It is clear from the allegations of the complaint that defendant undertook to diagnose as well as to treat the disease. Diagnosis is ordinarily assumed and performed by licensed medical or osteopathic physicians. But it may be assumed by others, and it is held that the practice of chiropractic is the practice of medicine. Com. v. Zimmerman, 221 Mass. 184, 108 N. E. 893, Ann. Cas. 1916A, 858; State v. Barnes, 119 S. C. 213, 112 S. E. 62. And the fact that chiropractors abstain from the use of words like "diagnosis," "treatment," or "disease" is immaterial. What they hold themselves out to do and what they

do is to treat disease, and the substitution of words like "analysis," "palpation," and "adjustment" does not change the nature of their act. Com. v. Zimmerman, 221 Mass. 184, and cases cited on page 189, 108 N. E. 893, Ann. Cas. 1916A,. 858. Hence, when the defendant assumes to perform that duty he must exercise the care and skill in so doing that is usually exercised by a recognized school of the medical profession. Nelson v. Harrington, 72 Wis. 591, 1 L.R.A. 719, 7 Am. St. Rep. 900, 40 N. W. 228. This the complaint alleges he failed to do, and the demurrer admits the allegation. For these reasons we reach the conclusion that the trial court erred in sustaining the demurrer.

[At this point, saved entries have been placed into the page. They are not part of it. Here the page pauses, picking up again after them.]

Definition reference_cell (i j : Z) : res Z :=
  foldM (fun acc k =>
    let* v := eval_nodes (load_view tview_dict [a; b] i j k) (t_nodes t) (t_result t) in
    Ok (fold_step (t_fold t) acc v)) 0 (zseq (t_extent t)).

Lemma cell_agree i j :
  0 <= i < t_rows t -> 0 <= j < t_cols t ->
  exists acc, reference_cell i j = Ok acc /\ eval_cell rq i j = Some acc /\ is_word acc.
Proof.
  intros Hi Hj. unfold reference_cell, eval_cell.
  change (cfg (rq_config rq) 3) with (t_extent t).
  apply foldM_foldO; [split; [done|by rewrite MASK_eq]|].
  intros k acc Hk%elem_of_zseq Hacc.
  destruct (eval_nodes_total (fun v => v ∈ map fst (t_views t))
    (load_view tview_dict [a; b] i j k) (t_nodes t) (t_result t)) as (v & Hv & Hvw).
  { intros name Hname. destruct (view_in_index _ _ Hname) as [v Hv].
    destruct (index_of_view _ _ _ Hv) as (m & kv & -> & Hkv & Hget).
    destruct (load_view_word i j k name (Z.of_nat m) kv) as (n & x & Hx & _);
      [done..|by rewrite Nat2Z.id|done|eauto]. }
  { by destruct Ht. }
  { by destruct Ht. }
  exists (fold_step (t_fold t) acc v). rewrite Hv. split; [done|]. split.
  - unfold eval_iteration. change (rq_config rq) with (tconfig t ws).
    rewrite program_tconfig by (pose proof (ok_nviews _ Ht); lia).
    destruct (exec_program rq i j k (map fst (t_views t)) (load_view tview_dict [a; b] i j k))
      with (nodes := t_nodes t) (result := t_result t) (ws := ws)
           (views := fun v => v ∈ map fst (t_views t)) (v := v) (acc := acc) (f := t_fold t)
      as [values ->]; try done.
    + rewrite length_map. pose proof (ok_nviews _ Ht). lia.
    + intros. by apply exec_load_view with (name := name).
    + apply (ok_nodes _ Ht).
  - destruct (t_fold t); cbn; [apply u32_word|]. unfold is_word in *. lia.
Qed.

Lemma evaluate_agree :
  raveil_fold_validate (tconfig t ws) = true ->
  exists rows, traverse (fun i => traverse (reference_cell i) (zseq (t_cols t))) (zseq (t_rows t)) = Ok rows /\
    raveil_fold_evaluate rq = Some (concat rows) /\ Forall is_word (concat rows) /\
    Z.of_nat (length (concat rows)) = t_rows t * t_cols t.
Proof.
  intros Hval. unfold raveil_fold_evaluate. change (rq_config rq) with (tconfig t ws).
  rewrite Hval. cbn [negb].
  change (cfg (tconfig t ws) 1) with (t_rows t). change (cfg (tconfig t ws) 2) with (t_cols t).
  pose proof (ok_rows _ Ht). pose proof (ok_cols _ Ht).
  destruct (traverse_mapO
    (fun row => Forall is_word row /\ Z.of_nat (length row) = t_cols t)
    (fun i => traverse (reference_cell i) (zseq (t_cols t)))
    (fun i => mapO (fun j => eval_cell rq i j) (zseq (t_cols t))) (zseq (t_rows t)))
    as (rows & Hrows & -> & Hrs & Hlen).
  { intros i Hi%elem_of_zseq.
    destruct (traverse_mapO is_word (reference_cell i) (fun j => eval_cell rq i j) (zseq (t_cols t)))
      as (row & Hr & Ho & Hw & Hl).
    { intros j Hj%elem_of_zseq. by apply cell_agree. }
    exists row. split_and!; try done. rewrite Hl. unfold zseq. rewrite length_seqZ. lia. }
  exists rows. split_and!; [done|done| |].
  - clear -Hrs. induction Hrs as [|row rows [Hw _] _ IH]; [done|]. by apply Forall_app.
  - unfold zseq in Hlen. rewrite length_seqZ in Hlen.
    replace (t_rows t) with (Z.of_nat (length rows)) by lia.
    clear -Hrs. induction Hrs as [|row rows [_ Hw] _ IH]; [done|].
    cbn [concat length]. rewrite length_app. lia.
Qed.
End compiled.

Lemma read_inputs_words a b la lb :
  Z.of_nat (length a) = la -> Z.of_nat (length b) = lb ->
  Forall is_word a -> Forall is_word b ->
  read_inputs (VList [words_val a; words_val b]) [VInt la; VInt lb] = Ok [a; b].
Proof.
  intros <- <- Ha Hb. unfold read_inputs. cbn. rewrite !length_map, !Z.eqb_refl. cbn.
  assert (forall l, Forall is_word l -> traverse (fun w => _int w 0 MASK) (map VInt l) = Ok l) as Hl.
  { intros l Hl. by apply traverse_int_Ok. }
  by rewrite !Hl.
Qed.

Lemma tview_lookup t : rg_views (untyped t) = tview_dict t.
Proof. reflexivity. Qed.

(** The host's reference interpreter and the guest give the same words. *)
Lemma reference_evaluate d c a b id :
  compile_region d = Ok c ->
  Z.of_nat (length a) = cfg c 5 -> Z.of_nat (length b) = cfg c 6 ->
  Forall is_word a -> Forall is_word b ->
  exists out, reference d (VList [words_val a; words_val b]) = Ok out /\
    raveil_fold_evaluate (make_request id c a b) = Some out /\ Forall is_word out /\
    Z.of_nat (length out) = cfg c 1 * cfg c 2.
Proof.
  intros Hc Ha Hb Haw Hbw.
  destruct (compile_region_ok _ _ Hc) as (t & ws & Hadm & Ht & Hlow & -> & Hw & Hval & _ & Hws).
  change (cfg (tconfig t ws) 5) with (t_la t) in Ha. change (cfg (tconfig t ws) 6) with (t_lb t) in Hb.
  change (cfg (tconfig t ws) 1) with (t_rows t). change (cfg (tconfig t ws) 2) with (t_cols t).
  destruct (evaluate_agree t ws id a b Ht Hws Ha Hb Haw Hbw Hlow) as (rows & Hrows & Hev & Hout & Hlen).
  { pose proof (ok_nviews _ Ht). rewrite validate_agree, Hval; [done|apply length_tconfig; lia|done]. }
  exists (concat rows). split_and!; [|done..].
  unfold reference. rewrite Hc. cbn [bind]. rewrite Hadm. cbn [bind].
  change (rg_lengths (untyped t)) with [VInt (t_la t); VInt (t_lb t)].
  rewrite read_inputs_words by done. cbn [bind].
  change (py_index (rg_shape (untyped t)) 0) with (Ok (VInt (t_rows t))).
  change (py_index (rg_shape (untyped t)) 1) with (Ok (VInt (t_cols t))).
  cbn [bind as_int rg_extent untyped].
  fold (reference_cell t a b). rewrite tview_lookup.
  change (traverse _ (zseq (t_rows t))) with
    (traverse (fun i => traverse (reference_cell t a b i) (zseq (t_cols t))) (zseq (t_rows t))).
  by rewrite Hrows.
Qed.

Order reversed, and cause remanded, with directions to overrule the demurrer and for further proceedings according to law.

ANNOTATION.

Care and skill required of a chiropractor or osteopath.

It is stated generally (21 R. C. L. 383) that a physician or surgeon is entitled to have his treatment of his patient tested by the rules and principles of the school of medicine to which he belongs. There are but few cases involving specifically the care and skill required of a chiropractor or osteopath.

In Wilkins v. Brock (1908) 81 Vt. 332, 70 Atl. 572, in an action for malpractice against osteopathic physicians, the court held that, osteopathy being recognized as a distinct school of practice, the treatment was to be tested by the principles and practices of that school, and not by the principles and practices of any other school, nor of the profession generally.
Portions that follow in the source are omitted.